Speaking of urine...
The space station bathroom facilities use suction instead of water to flush. People urinate into a hose that takes the urine to the processor that turns it into water. When it comes to excrement, there is a sort of toilet that people squat over, depositing their business into a bag. Because it's a microgravity environment, they use straps to keep from floating away.
Partly to conserve water and partly because water clings to the body in a microgravity environment, astronauts take sponge baths rather than showers. They use no-rinse shampoo and a towel to wash their hair. They have to be careful to contain any loose hairs that wind up on the towel, because if hairs float away, they become a safety hazard. Astronauts could inhale them and hair can clog air filters.
In addition to conducting research and maintaining the space station, crew members work out about two hours each day to keep their bones and muscles strong. Because of the microgravity, lifting traditional weights would have no effect. Instead, astronauts use resistance bands. For cardiovascular activity, there's a modified exercise bicycle and treadmill.

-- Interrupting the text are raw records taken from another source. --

(** C6.  For a file that is read, with [contents] the text read:
    the core completes with the four counters (False, 0, n, n), [n] the
    character count of [contents], when the conversion returns the same
    text or raises an [Exception], and with (True, count, n, length of the
    new text) and the whole new text written to the same path when the
    conversion returns a different text and the write goes through.
    With [pyup] off [fstringify_file] returns the core's four counters;
    with [pyup] on it returns them when the upgrader reports no change,
    and (True, core count, core original count, count of the file after
    the pass) when the upgrader reports a change.  And every tuple that a
    call returns arises in one of these ways, for either value of
    [pyup]. *)
Theorem fstringify_file_result
    conv up filename multiline len_limit pyup w contents :
  fst (open_read filename w) = Ok contents ->
  (forall k,
      conv contents multiline len_limit = Ok (contents, k) ->
      try_statement conv filename multiline len_limit w
      = (Ok (false, 0, len contents, len contents),
         add_trace (EvOpenRead filename) w))
  /\ (forall e,
        conv contents multiline len_limit = Raise e ->
        is_Exception e = true ->
        try_statement conv filename multiline len_limit w
        = (Ok (false, 0, len contents, len contents), logged_skip filename e w))
  /\ (forall new_code k data,
        conv contents multiline len_limit = Ok (new_code, k) ->
        new_code <> contents ->
        fs w !! filename = Some (File data false) ->
        disk_fault w filename new_code = WriteOk ->
        try_statement conv filename multiline len_limit w
        = (Ok (true, k, len contents, len new_code),
           add_trace (EvWrite filename new_code)
             (set_fs (<[filename := File (Text new_code) false]> (fs w))
                (add_trace (EvOpenRead filename) w))))
  /\ (forall result w1,
        try_statement conv filename multiline len_limit w = (Ok result, w1) ->
        fstringify_file conv up filename multiline len_limit false w
        = (Ok result, w1)
        /\ (forall f,
              up filename pyup_args (fs w1) = (Ok false, f) ->
              fst (fstringify_file conv up filename multiline len_limit true w)
              = Ok result)
        /\ (forall f after ro,
              up filename pyup_args (fs w1) = (Ok true, f) ->
              f !! filename = Some (File (Text after) ro) ->
              fst (fstringify_file conv up filename multiline len_limit true w)
              = Ok (true, n_changes result, len_original result, len after)))
  /\ (forall changed n lo ln w',
        fstringify_file conv up filename multiline len_limit pyup w
        = (Ok (changed, n, lo, ln), w') ->
        exists result w1,
          try_statement conv filename multiline len_limit w = (Ok result, w1)
          /\ ((result = (false, 0, len contents, len contents)
               /\ fs w1 = fs w
               /\ writes (trace w1) = writes (trace w))
              \/ (exists new_code,
                     conv contents multiline len_limit = Ok (new_code, n)
                     /\ new_code <> contents
                     /\ result = (true, n, len contents, len new_code)
                     /\ fs w1 = <[filename := File (Text new_code) false]> (fs w)
                     /\ writes (trace w1)
                        = (writes (trace w) ++ [(filename, new_code)])%list))
          /\ n = n_changes result
          /\ lo = len contents
          /\ (pyup = false -> (changed, n, lo, ln) = result /\ w' = w1)
          /\ (pyup = true ->
              (exists f,
                  up filename pyup_args (fs w1) = (Ok false, f)
                  /\ changed = changes_made result
                  /\ ln = len_new result)
              \/ (exists f after ro,
                     up filename pyup_args (fs w1) = (Ok true, f)
                     /\ f !! filename = Some (File (Text after) ro)
                     /\ fs w' = f
                     /\ changed = true
                     /\ ln = len after))).
Proof.
  intros Hread.
  destruct (open_read_ok _ _ _ Hread) as (disk & ro0 & Hfile & Hcontents).
  split.
  { intros k Hconv. subst contents. unfold_driver. simpl.
    rewrite Hfile, Hconv, String.eqb_refl. reflexivity. }
  split.
  { intros e Hconv Hexc. apply try_statement_conversion_raises; assumption. }
  split.
  { intros new_code k data Hconv Hne Hdata Hfault. subst contents.
    rewrite Hfile in Hdata. inversion Hdata; subst.
    apply String.eqb_neq in Hne.
    unfold_driver. simpl. rewrite Hfile, Hconv, Hne. simpl.
    rewrite Hfile, Hfault. reflexivity. }
  split.
  { intros result w1 Htry.
    split; [unfold fstringify_file, bind; rewrite Htry; reflexivity |].
    split.
    - intros f Hup. unfold fstringify_file, bind. rewrite Htry. simpl.
      unfold spy_on_file_io, fix_file. simpl. rewrite Hup. reflexivity.
    - intros f after ro Hup Hafter.
      destruct (try_statement_ok_text _ _ _ _ _ _ _ Htry)
        as (text & ro1 & Hbefore).
      unfold fstringify_file, bind. rewrite Htry. simpl.
      unfold spy_on_file_io, fix_file. simpl. rewrite Hup. simpl.
      unfold charcount_stats. simpl. rewrite Hbefore, Hafter. reflexivity. }
  intros changed n lo ln w' Hrun. unfold fstringify_file, bind in Hrun.
  destruct (try_statement conv filename multiline len_limit w)
    as [[result|e] w1] eqn:Htry; [| discriminate Hrun].
  exists result, w1. split; [reflexivity |].
  destruct (try_statement_ok _ _ _ _ _ _ _ Htry) as (contents' & Hread' & Hcases).
  assert (contents' = contents) by congruence. subst contents'.
  assert (Hshape :
            (result = (false, 0, len contents, len contents)
             /\ fs w1 = fs w
             /\ writes (trace w1) = writes (trace w))
            \/ (exists new_code,
                   conv contents multiline len_limit
                   = Ok (new_code, n_changes result)
                   /\ new_code <> contents
                   /\ result
                      = (true, n_changes result, len contents, len new_code)
                   /\ fs w1 = <[filename := File (Text new_code) false]> (fs w)
                   /\ writes (trace w1)
                      = (writes (trace w) ++ [(filename, new_code)])%list)).
  { destruct Hcases as [(nc & k & Hconv & Hne & -> & Hfs & Htr)
                       | (-> & Hfs & Htr)].
    - right. exists nc. rewrite Htr, writes_app. simpl. auto.
    - left. rewrite Htr, writes_app. simpl. rewrite app_nil_r. auto. }
  assert (Hlo : len_original result = len contents).
  { destruct Hcases as [(nc & k & _ & _ & -> & _) | (-> & _)]; reflexivity. }
  destruct pyup; simpl in Hrun.
  - unfold spy_on_file_io, fix_file in Hrun. simpl in Hrun.
    destruct (up filename pyup_args (fs w1)) as [[upgraded|e] f] eqn:Hup;
      simpl in Hrun; [| discriminate Hrun].
    destruct upgraded.
    + unfold charcount_stats in Hrun. simpl in Hrun.
      destruct (fs w1 !! filename) as [[|[before|] ro1]|];
        try discriminate Hrun.
      destruct (f !! filename) as [[|[after|] ro2]|] eqn:Hafter;
        try discriminate Hrun.
      unfold ret in Hrun. simpl in Hrun. invert_pairs.
      split; [exact Hshape |]. split; [reflexivity |]. split; [exact Hlo |].
      split; [discriminate |]. intros _. right.
      exists f, after, ro2. auto.
    + unfold ret in Hrun. invert_pairs. simpl.
      split; [exact Hshape |]. split; [reflexivity |]. split; [exact Hlo |].
      split; [discriminate |]. intros _. left. exists f. auto.
  - unfold ret in Hrun. invert_pairs.
    split; [exact Hshape |]. split; [reflexivity |]. split; [exact Hlo |].
    split; [auto | discriminate].
Qed.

Astronauts need weekends, too
Space station crew members work five days a week and get two days off to relax. Every weekend, the astronauts can have private video-conferences with their families back on Earth. There's internet connectivity, so they can also keep in touch with family and friends through email and internet phone, or surf the web. During downtime, astronauts can also watch TV and movies on their laptops, or simply gaze out the window at the stunning view.
Forget something? Print it.
The ISS has a 3-D printer on board that has been used to make 20 objects, including a ratchet wrench.

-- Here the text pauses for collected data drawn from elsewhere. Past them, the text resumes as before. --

Definition listeners_of (a : nat) (s : state) : list listener :=
  match ctxs s !! a with
  | Some c => listeners c
  | None => []
  end.

(** [ctx.on('cancelled', l)]: the emitter appends to the listener array. *)
Definition on (a : nat) (l : listener) (s : state) : state :=
  set_ctxs (alter (λ c, Ctx (props c) (listeners c ++ [l])) a) s.

(** [v.key] for the parent handed to the constructor: past the [instanceof]
    guard a truthy parent is a context. *)
Definition member (v : value) (k : string) (s : state) : value :=
  match v with
  | VCtx a => get_prop a k s
  | _ => VUndef
  end.

(** The own properties of the plain object at [l], and [o[k] = v] / [o[k]]
    on it as the caller of the library may write them.  [o.__proto__ = v]
    goes to the setter of [Object.prototype]: it creates no own property
    (it replaces the prototype, ignores [v] or throws).  [obj_read] is the
    own property [k], and [undefined] when the object has none. *)
Definition obj_at (l : nat) (s : state) : gmap string value :=
  default ∅ (objs s !! l).

Definition obj_write (l : nat) (k : string) (v : value) (s : state) : state :=
  if String.eqb k "__proto__" then s
  else set_objs (alter (λ m, <[k := v]> m) l) s.

Definition obj_read (l : nat) (k : string) (s : state) : value :=
  default VUndef (obj_at l s !! k).

(** [v[k]] for a value held in a context or an object, where [v] owns
    [k]. *)
Definition value_read (v : value) (k : string) (s : state) : value :=
  match v with
  | VObj l => obj_read l k s
  | VCtx a => get_prop a k s
  | _ => VUndef
  end.

(** [ctx.values[k1][k2]] and [ctx.values[k1][k2] = v]: a read and a write
    of a structure nested in the values of a context. *)
Definition read_path (c : nat) (k1 k2 : string) (s : state) : value :=
  value_read (value_read (get_prop c "values" s) k1 s) k2 s.

Definition write_path (c : nat) (k1 k2 : string) (v : value) (s : state)
    : state :=
  match value_read (get_prop c "values" s) k1 s with
  | VObj l => obj_write l k2 v s
  | _ => s
  end.

(** ** What the sources leave to the runtime *)

(** [unique_id n] is the [n]-th identifier [unique()] (package
    @tleef/unique-js) returns.  [timer_delay d] is the delay the timers of
    the runtime apply when [setTimeout] is asked for the delay [d] ([None]
    is NaN): [d] itself where the runtime honours it; Node applies 1 ms to a
    delay that is NaN, below 1 or above 2^31 - 1.  [lt_other a b] is [a < b]
    when [a] and [b] are not both Dates, and [exotic_props s v] the own
    enumerable properties [Object.assign] copies out of a string or out of
    an emitter: coercions the class can only reach once [set] has stored a
    deadline that is not a Date or values that are not a plain object.  The
    theorems hold for every runtime; where one depends on how a timer is
    delayed, it says so. *)
Record runtime := Runtime {
  unique_id : nat → string;
  timer_delay : option Z → Z;
  lt_other : value → value → bool;
  exotic_props : state → value → gmap string value
}.

(** ** Computations that may throw *)

(** A call returns, throws, or does what the state cannot hold ([Beyond],
    with the state in which the model stops). *)
Inductive outcome (A : Type) :=
  | Ret (a : A) (s : state)
  | Throw (msg : string) (s : state)
  | Beyond (s : state).
Arguments Ret {A} a s.
Arguments Throw {A} msg s.
Arguments Beyond {A} s.

Definition M (A : Type) : Type := state → outcome A.

Definition ret {A} (a : A) : M A := λ s, Ret a s.
Definition throw {A} (msg : string) : M A := λ s, Throw msg s.
Definition beyond {A} : M A := λ s, Beyond s.
Definition bind {A B} (m : M A) (f : A → M B) : M B :=
  λ s, match m s with
       | Ret a s' => f a s'
       | Throw msg s' => Throw msg s'
       | Beyond s' => Beyond s'
       end.
Definition gets {A} (f : state → A) : M A := λ s, Ret (f s) s.
Definition modify (f : state → state) : M unit := λ s, Ret tt (f s).

#[global] Instance M_ret : MRet M := @ret.
#[global] Instance M_bind : MBind M := λ A B f m, bind m f.

(** The state an operation leaves behind, whether it returned or threw. *)
Definition final {A} (o : outcome A) : state :=
  match o with Ret _ s => s | Throw _ s => s | Beyond s => s end.

(** The state a caller goes on with after a call that returned or threw;
    there is none after [Beyond]. *)
Definition settle {A} (o : outcome A) : option state :=
  match o with Ret _ s => Some s | Throw _ s => Some s | Beyond _ => None end.

(** The state after a call that returned. *)
Definition returned {A} (o : outcome A) : option state :=
  match o with Ret _ s => Some s | _ => None end.

Section Context_class.

Variable rt : runtime.

(** [a < b] (abstract relational comparison): two Dates compare by their
    time values, and every comparison with NaN is false. *)
Definition js_lt (a b : value) : bool :=
  match a, b with
  | VDate (Some x), VDate (Some y) => (x <? y)%Z
  | VDate _, VDate _ => false
  | _, _ => lt_other rt a b
  end.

Travelling at 28,000 kilometres an hour, the International Space Station makes a full trip around the world about once every 90 minutes. The crew is in daylight half the time and in darkness the other half. That means astronauts have 16 sunrises and 16 sunsets they can watch every single day.
Then how do they know when it's bedtime?
Each 24-hour period has 8.5 hours allocated for sleeping, and astronauts try to stay on the same schedule, using Greenwich Mean Time to stay consistent, according to the Canadian Space Agency.
Sleeping strapped to the wall
The space station has small personal compartments, or sleep pods, with sleeping bags fastened to the wall inside so they stay in place in the weightless environment. In a video produced by the Canadian Space Agency and NASA, astronaut Chris Hadfield describes the experience.
"You might think it's uncomfortable not having a mattress and a pillow," Hadfield says. "But without gravity of course, you don't need anything to hold you up. You can just completely relax... You don't even have to hold your head up."
We can see the station from Earth
Orbiting about 370 kilometres above the Earth, the space station is visible for anywhere from seconds to minutes on specific days and times, depending where you are in the world. NASA offers a "Spot the Station" lookup service to find out when the next sightings are.
A 'springboard' to Mars
The International Space Station is the "springboard to NASA's next great leap in exploration," according to the agency's website. Astronauts on board the station conduct research about living and working in space that isn't possible to do on Earth. NASA says the lessons from the space station will help pave the way toward the goal of sending people further into the solar system, including Mars.